(Beginning of THE INPUT)
(** [processDirectory] is the enumeration, the loop over the entries and
    the line with the total. *)
Lemma processDirectory_run sourceDir outputDir sinceDate rate maxOutputWidth pngFormat
    logMode w entries w0 :
  glob sourceDir w = (Ok entries, w0) ->
  exists vs o w1,
    visits sourceDir outputDir sinceDate rate maxOutputWidth pngFormat entries
      (passStart sinceDate logMode) w0 vs o w1 /\
    processDirectory sourceDir outputDir sinceDate rate maxOutputWidth pngFormat logMode w =
      match o with
      | Ok st => (Ok (latestProcessedAt st, processedCount st), totalLine logMode st w1)
      | Throw e => (Throw e, w1)
      end.
Proof.
  intros Hglob.
  destruct (for_of_visits sourceDir outputDir sinceDate rate maxOutputWidth pngFormat
              entries (passStart sinceDate logMode) w0) as (vs & Hvs).
  unfold processDirectory. unfold bind at 1. rewrite Hglob. unfold bind at 1.
  fold (passStart sinceDate logMode).
  destruct (for_of _ entries (passStart sinceDate logMode) w0) as [[st | e] w1];
    simpl in Hvs.
  - exists vs, (Ok st), w1. split; [exact Hvs |].
    unfold totalLine, bind, log, ret.
    destruct (isAlways logMode || (0 <? processedCount st)); reflexivity.
  - exists vs, (Throw e), w1. split; [exact Hvs | reflexivity].
Qed.

Lemma processDirectory_Ok_inv sourceDir outputDir sinceDate rate maxOutputWidth pngFormat
    logMode w result w' :
  processDirectory sourceDir outputDir sinceDate rate maxOutputWidth pngFormat logMode w
    = (Ok result, w') ->
  exists w0 vs st w1,
    files w0 = files w /\ clock w0 = clock w /\
    visits sourceDir outputDir sinceDate rate maxOutputWidth pngFormat
      (fast_glob (files w) sourceDir) (passStart sinceDate logMode) w0 vs (Ok st) w1 /\
    result = (latestProcessedAt st, processedCount st) /\
    w' = totalLine logMode st w1.
Proof.
  intros Hrun.
  destruct (glob sourceDir w) as [o w0] eqn:Hglob.
  destruct (glob_inv _ _ _ _ Hglob) as (Hf & Hc & _ & [-> | ->]).
  - destruct (processDirectory_run sourceDir outputDir sinceDate rate maxOutputWidth
                pngFormat logMode w _ w0 Hglob) as (vs & o & w1 & Hvs & Heq).
    rewrite Heq in Hrun. destruct o as [st | e]; [| discriminate].
    injection Hrun as <- <-. exists w0, vs, st, w1. auto.
  - unfold processDirectory in Hrun. unfold bind at 1 in Hrun.
    rewrite Hglob in Hrun. discriminate.
Qed.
(End of THE INPUT)
What's needed is every entry, returned word for word.

(** [processDirectory] is the enumeration, the loop over the entries and
    the line with the total. *)
Lemma processDirectory_run sourceDir outputDir sinceDate rate maxOutputWidth pngFormat
    logMode w entries w0 :
  glob sourceDir w = (Ok entries, w0) ->
  exists vs o w1,
    visits sourceDir outputDir sinceDate rate maxOutputWidth pngFormat entries
      (passStart sinceDate logMode) w0 vs o w1 /\
    processDirectory sourceDir outputDir sinceDate rate maxOutputWidth pngFormat logMode w =
      match o with
      | Ok st => (Ok (latestProcessedAt st, processedCount st), totalLine logMode st w1)
      | Throw e => (Throw e, w1)
      end.
Proof.
  intros Hglob.
  destruct (for_of_visits sourceDir outputDir sinceDate rate maxOutputWidth pngFormat
              entries (passStart sinceDate logMode) w0) as (vs & Hvs).
  unfold processDirectory. unfold bind at 1. rewrite Hglob. unfold bind at 1.
  fold (passStart sinceDate logMode).
  destruct (for_of _ entries (passStart sinceDate logMode) w0) as [[st | e] w1];
    simpl in Hvs.
  - exists vs, (Ok st), w1. split; [exact Hvs |].
    unfold totalLine, bind, log, ret.
    destruct (isAlways logMode || (0 <? processedCount st)); reflexivity.
  - exists vs, (Throw e), w1. split; [exact Hvs | reflexivity].
Qed.

Lemma processDirectory_Ok_inv sourceDir outputDir sinceDate rate maxOutputWidth pngFormat
    logMode w result w' :
  processDirectory sourceDir outputDir sinceDate rate maxOutputWidth pngFormat logMode w
    = (Ok result, w') ->
  exists w0 vs st w1,
    files w0 = files w /\ clock w0 = clock w /\
    visits sourceDir outputDir sinceDate rate maxOutputWidth pngFormat
      (fast_glob (files w) sourceDir) (passStart sinceDate logMode) w0 vs (Ok st) w1 /\
    result = (latestProcessedAt st, processedCount st) /\
    w' = totalLine logMode st w1.
Proof.
  intros Hrun.
  destruct (glob sourceDir w) as [o w0] eqn:Hglob.
  destruct (glob_inv _ _ _ _ Hglob) as (Hf & Hc & _ & [-> | ->]).
  - destruct (processDirectory_run sourceDir outputDir sinceDate rate maxOutputWidth
                pngFormat logMode w _ w0 Hglob) as (vs & o & w1 & Hvs & Heq).
    rewrite Heq in Hrun. destruct o as [st | e]; [| discriminate].
    injection Hrun as <- <-. exists w0, vs, st, w1. auto.
  - unfold processDirectory in Hrun. unfold bind at 1 in Hrun.
    rewrite Hglob in Hrun. discriminate.
Qed.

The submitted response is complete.